Your brand portfolio is like pieces on a chessboard and it should be used strategically to defend your market position and to attack your competitors. Each brand should stick to its defined strategic role. Fighter brands are like pawns defending your king; your star brand.
Some brands will have a financial role providing income for other marketing activities. Others will be banner brands which are closely related to, and bear the name of the brand owner.
Flanker brands, your knights and rooks prevent your opponents attacking your star brand indirectly.
Some brands will be attack brands taking on your competitors. On the chessboard of competition these are your Queen and Bishops.
Some firms design their portfolios as parent and child brands. Each child brand has a specialised role. Nivea have their traditional face cream but they also have thirteen child brands each with its own strategic intent.
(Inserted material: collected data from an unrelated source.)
(** C1 (as amended). For every list of index files, the platform entries
    with one package name and one architecture are merged into a single
    platform: its [versions] are the versions of all merged entries, in
    order; its [boards] hold, for every board of every merged entry, a
    board of that name, and only boards of merged entries; and no board
    name appears twice when none does in the first entry. *)
Theorem parsePackageIndex_merges_by_package_and_architecture
        {Board : Type} (boardName : Board -> string)
        (indexFiles : list (list (RawPackage Board)))
        (pkgName arch : string)
        (e0 : RawPackage Board * RawPlatform Board)
        (rest : list (RawPackage Board * RawPlatform Board)) :
  List.filter (entryHasKey (pkgName, arch)) (allEntries indexFiles) = e0 :: rest ->
  exists plat : IPlatform Board,
    List.filter (platHasKey (pkgName, arch)) (parseIndexFiles boardName indexFiles) = [plat]
    /\ versions plat = map (fun e => raw_version (snd e)) (e0 :: rest)
    /\ (forall e b, In e (e0 :: rest) -> In b (raw_boards (snd e)) ->
        exists b', In b' (boards plat) /\ boardName b' = boardName b)
    /\ (forall b, In b (boards plat) ->
        exists e, In e (e0 :: rest) /\ In b (raw_boards (snd e)))
    /\ (NoDup (map boardName (raw_boards (snd e0))) ->
        NoDup (map boardName (boards plat))).
Proof.
  intros Hes. rewrite parseIndexFiles_entries, fold_addEntry_key, Hes.
  cbn [mergedOf optionList].
  eexists. split; [reflexivity|]. split; [rewrite merged_versions; reflexivity|].
  split; [|split].
  - intros e b [<-|He] Hb.
    + exists b. split; [|reflexivity]. apply merged_boards_keep. exact Hb.
    + eapply merged_boards_cover; eassumption.
  - intros b Hb. apply merged_boards_origin in Hb as [Hb|(e & He & Hb)].
    + exists e0. split; [left; reflexivity|exact Hb].
    + exists e. split; [right; exact He|exact Hb].
  - intros Hnd. apply merged_boards_NoDup. exact Hnd.
Qed.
It can be disastrous to purchase a parent brand and not to purchase its children.
All brands have a tendency to duplicate innovations and strategies. This can erode brand identity as effort is applied to create economies of scale. This tendency must be avoided. Brands are designed to target particular customer segments within a market. If brands become indistinguishable from one another, that targeted appeal may be lost.
For firms such as Volkswagen Group. Volkswagen, Audi, Skoda and Seat vehicles all come off the same production lines and share the same platforms. Seat and Skoda have been pushed up market. To ensure that each of these brands retains its individuality visual attributes have to retain distinct difference. Design is playing an increasingly important role in brand management.
Managing a brand portfolio is a game of three-dimensional chess. It takes continuous supervision and strategic control to ensure and maintain success.